You get all kinds of sensors. You want sensors that can see during the daytime,
during nighttime, during rain, during fog. All of the different types of conditions
that you could possibly imagine
surrounding the car, you would like to be able to sense. It could be radars.
It could be LIDARs. It could be cameras. It could be ultrasonics. You have inertial
measurement in units. You have GPS. All of these sensors contribute to sensing
where you are and what's around you.
There are several different [blocks] that I'll talk about. The top block is the map,
the precision map. That map was generated in advance. It was done through scanning,
probably LIDAR scanning. You see these cars that are running around mapping
the world in 3D, measuring the world and precisely mapping every part.
In the middle, that block is called localized. That has something to do with where you
are. Based on what you measure, based on what you perceive, we have to figure out
where you are within a few centimeters. The bottom block is perception. Perception --
seeing everything around you,
whether it's during daytime, driving directly into sunlight, in snow, in
fog, in rain. Whenever it is, we need to perceive where you are and
what's around you. And based on all of that information, we have to figure out a
way to plan your path. So starting from where you are, you perceive the world. We
figure out a way to calibrate that with a pre-known map. And then, based on
everything that's moving around you,
your movement where you are in the world all the movement of all the other
objects around you -- whether it's pedestrians crossing or bicyclists or
motorcyclists or cars that are moving all around you -- you need to find a way to
find your path. That's called path planning. You do this in basically
an infinite loop. You just keep doing this continuously. You're perceiving the
world continuously, you're comparing it against the map continuously, you're
localizing continuously, and you're planning the next step
continuously. And we do this as fast as we can so we can control the car and
make the car drive and path plan, so that it keeps you out of harm's way. It turns
out all of this is relatively hard to do. Each and every single one of these
blocks are hard to do.
Perception is hard, localization is hard, path planning is hard,
ffiguring out what sensors to use, using the right amount of sensors,
but modestly so we can make it cost-effective -- hard to do. All of these
components are hard to do, and there's innovation,
R&D, and discovery in every single component of it.
Self-driving cars is hard. It turns out that driving is hard.
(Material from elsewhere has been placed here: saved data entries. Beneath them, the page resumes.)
Lemma run_rank s es s' :
  run facts s es = Some s' -> tally facts active s es + rank (phase s') <= rank (phase s) + 14 * tally facts publication s es.
Proof.
  revert s. induction es as [|e es IH]; intros s Hr.
  - unfold run in Hr. simplify_eq/=. lia.
  - apply trace_head in Hr as (s1 & E & Hr). simpl. rewrite E. pose proof (IH _ Hr). pose proof (step_rank _ _ _ E).
    destruct (publication s e s1); lia.
Qed.

(** ** A waiter and the attempts *)
Definition stale c w : Prop := (waits_generation w < generation c)%Z.
(** Answered by a change of target or by an attempt that has been recorded. *)
Definition settled c w : Prop :=
  stale c w \/ exists r, last_attempt (snapshot c) = Some r /\ answers w r = true.
(** The attempt under way will answer. *)
Definition promised c p w : Prop :=
  forall a, attempt_of p = Some a -> stale c w \/ forall outcome, answers w (record_of a outcome) = true.

(** The same call of a waiting loop. *)
Definition same_wait w w' : Prop :=
  waits_binding w' = waits_binding w /\ waits_generation w' = waits_generation w /\ waits_sequence w' = waits_sequence w.

Lemma settled_over c w : settled c w -> wait_over c w = true.
Proof.
  unfold settled, stale, wait_over. intros [Hs|(r & -> & ->)]; [|by rewrite orb_true_r].
  rewrite (proj2 (Z.eqb_neq _ _)) by lia. simpl. by rewrite orb_true_r.
Qed.

Lemma same_settled c w w' : same_wait w w' -> settled c w -> settled c w'.
Proof. unfold settled, stale, answers. by intros (-> & -> & ->). Qed.
Lemma same_promised c p w w' : same_wait w w' -> promised c p w -> promised c p w'.
Proof. unfold promised, stale, answers. by intros (-> & -> & ->). Qed.
Lemma same_trans w1 w2 w3 : same_wait w1 w2 -> same_wait w2 w3 -> same_wait w1 w3.
Proof. unfold same_wait. intros (-> & -> & ->). done. Qed.

Lemma later_stale c c' w : later c c' -> stale c w -> stale c' w.
Proof. unfold later, stale. lia. Qed.

(** *** Each step and a waiter *)
Lemma woken_waiter s s' i w :
  woken s s' -> waiters s !! i = Some w ->
  exists w', waiters s' !! i = Some w' /\ same_wait w w' /\ (asleep w' = true -> asleep w = true).
Proof.
  intros Hw Hi. destruct (woken_waiters _ _ Hw i) as [E|(w0 & Hi0 & E)]; rewrite E.
  - by exists w.
  - rewrite Hi in Hi0. injection Hi0 as <-. by eexists.
Qed.

Lemma look_waiter s i j w w0 :
  waiters s !! i = Some w -> (i = j -> w0 = w) ->
  waiters (look s j w0) !! i = None \/
  exists w', waiters (look s j w0) !! i = Some w' /\ same_wait w w' /\
    (asleep w' = true -> asleep w = true \/ wait_over (control s) w = false).
Proof.
  intros Hi Hj. unfold look. destruct (wait_over (control s) w0) eqn:Ho; simpl; destruct (decide (i = j)) as [->|Hne].
  - left. by rewrite lookup_delete_eq.
  - right. exists w. rewrite lookup_delete_ne by done. split; [done|]. split; [done|by left].
  - right. rewrite Hj in * by done. exists (set_asleep w true). rewrite lookup_insert_eq. split; [done|]. split; [done|by right].
  - right. exists w. rewrite lookup_insert_ne by done. split; [done|]. split; [done|by left].
Qed.

Lemma client_waiter s e s' i w :
  client_step s e = Some s' -> waiters s !! i = Some w ->
  waiters s' !! i = None \/
  exists w', waiters s' !! i = Some w' /\ same_wait w w' /\
    (asleep w' = true -> asleep w = true \/ wait_over (control s') w = false).
Proof.
  intros Hs Hi.
  assert (forall t, woken t s' -> waiters t = waiters s -> exists w', waiters s' !! i = Some w' /\ same_wait w w' /\
    (asleep w' = true -> asleep w = true \/ wait_over (control s') w = false)) as Hwoken.
  { intros t Ht E. destruct (woken_waiter t s' i w Ht) as (w' & ? & ? & ?); [by rewrite E|]. exists w'. split_and!; auto. }
  destruct e; simpl in Hs; try done.
  - destruct (request_with_source _ _ _ _) as [[r c] n]. right. by apply (Hwoken (with_control s c)); [eapply notify_woken|].
  - destruct (decide _) as [Hn|]; [|done]. destruct (request_and_wait_with_source _ _ _ _) as [[w0 c] n].
    apply bind_Some in Hs as (s1 & Hs1 & [= <-]). assert (i0 <> i) as Hne by congruence.
    destruct (woken_waiter _ _ _ _ (notify_woken _ _ _ _ Hs1) Hi) as (w1 & Hw1 & Hsame & Ha).
    destruct w0 as [w0|]; [|right; exists w1; split_and!; auto]. unfold look.
    right. exists w1. destruct (wait_over (control s1) w0); simpl; rewrite ?lookup_delete_ne, ?lookup_insert_ne by done; auto 6.
  - destruct (decide _); simplify_eq. rewrite look_control. apply look_waiter; [done|congruence].
  - destruct (waiters s !! i0) as [w0|] eqn:Hw0; [|done]. destruct (asleep w0); simplify_eq. rewrite look_control.
    apply look_waiter; [done|]. intros ->. congruence.
  - destruct (rebind _ _) as [[r c] n]. right. by apply (Hwoken (with_control s c)); [eapply notify_woken|].
  - right. by apply (Hwoken _ (notify_woken NotifyAll None _ _ Hs)).
  - apply bind_Some in Hs as (c & _ & [= <-]). right. exists w. split_and!; auto. done.
  - destruct (bool_decide _); [|done]. right. by apply (Hwoken _ (notify_woken NotifyAll None _ _ Hs)).
  - right. by apply (Hwoken s); [eapply wake_woken|].
Qed.

Lemma worker_waiter s e s' i w :
  worker_step facts s e = Some s' -> waiters s !! i = Some w ->
  exists w', waiters s' !! i = Some w' /\ same_wait w w' /\ (asleep w' = true -> asleep w = true).
Proof.
  intros Hs Hi.
  assert (e = EUnwind -> waiters s' = waiters s) as Hunwind.
  { intros ->. by destruct (unwind_step facts _ _ Hs) as (p' & _ & ->). }
  assert (waiters s' = waiters s -> exists w', waiters s' !! i = Some w' /\ same_wait w w' /\ (asleep w' = true -> asleep w = true)) as Hsame.
  { intros ->. by exists w. }
  unfold worker_step in Hs. destruct e; try (by apply Hsame, Hunwind); clear Hunwind; destruct (phase s) eqn:Ep; simpl in *; try done.
  all: try (by apply Hsame; repeat case_match; simplify_eq/=).
  - destruct (may_read s now); [|done]. destruct (publish _ _ _ _ _ _) as [c n]. by eapply woken_waiter; [eapply notify_woken|].
  - destruct (fail_worker _ _) as [c n]. by eapply woken_waiter; [eapply notify_woken|].
  - destruct (panicking && _); [done|]. destruct (worker_exit _ _) as [c n]. by eapply woken_waiter; [eapply notify_woken|].
Qed.

Lemma step_waiter s e s' i w :
  step facts s e = Some s' -> waiters s !! i = Some w ->
  waiters s' !! i = None \/
  exists w', waiters s' !! i = Some w' /\ same_wait w w' /\
    (asleep w' = true -> asleep w = true \/ wait_over (control s') w = false).
Proof.
  unfold step. destruct (is_worker_event e); [|apply client_waiter]. intros Hs Hi. right.
  destruct (worker_waiter _ _ _ _ _ Hs Hi) as (w' & ? & ? & ?). exists w'. split_and!; auto.
Qed.

(** *** Each step and the mailbox *)
Lemma attempt_worker s e s' a :
  worker_step facts s e = Some s' -> attempt_of (phase s') = Some a ->
  attempt_of (phase s) = Some a \/ exists now c, e = EScan now /\ scan_mailbox (control s) now = ScanBegins a c.
Proof.
  intros Hs Ha.
  assert (e = EUnwind -> attempt_of (phase s) = Some a) as Hunwind.
  { intros ->. destruct (unwind_step facts _ _ Hs) as (p' & Hu & ->); unfold unwinds in Hu; by repeat case_match; simplify_eq. }
  unfold worker_step in Hs. destruct e; try (by left; apply Hunwind); clear Hunwind; destruct (phase s) eqn:Ep; simpl in *; try done.
  all: try (by left; repeat case_match; simplify_eq/=).
  - destruct (may_read s now); [|done]. destruct (scan_mailbox (control s) now) eqn:E; simplify_eq/=. right. by eexists _, _.
  - destruct (may_read s now); [|done]. destruct (publish _ _ _ _ _ _) as [c n].
    destruct (notify_phase _ _ _ _ Hs) as [E|E]; rewrite E in Ha; simpl in Ha; by destruct panicked.
  - destruct (fail_worker _ _) as [c n]. by destruct (notify_phase _ _ _ _ Hs) as [E|E]; rewrite E in Ha.
  - destruct (panicking && _); [done|]. destruct (worker_exit _ _) as [c n].
    by destruct (notify_phase _ _ _ _ Hs) as [E|E]; rewrite E in Ha.
Qed.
When you think about highway driving, we've constrained the problem enough
that highway driving has become relatively easy, per se, to the point
where grandparents can drive. We all largely stay in our lane, we're traveling
about the same speed, and so relative to each other we're hardly moving. Highway
driving is relatively easy. And even then, there are many conditions by which
highway driving hasn't been solved. We have highway driving in all kinds of
conditions. If a truck carrying some junk, some parts of it fell off onto a
road -- that happens, as you know, pretty much all the time. And when that happens,
your car has to do the right thing, take evasive action, and keep you out
of harm's way. So, even highway driving is hard. But we can't realize
the full potential of our vision unless we can solve also city driving. Now, in
city driving, almost none of us are going in the same direction.
You've got cars coming sideways, you've got people walking all over the place, bikers
are of course on the same road you are, motorcyclists. And people are of
course sometimes following the rules and largely not. So, you can't read a manual
from the DMV and figure out exactly what program to write into
your car to cause it to drive properly. And so city driving is very chaotic. It's very,
very hard, and the perception problem, as you can imagine, explodes. You have to
perceive all kinds of cars, all different types of people, all different types of
bicyclists, all different types of environments.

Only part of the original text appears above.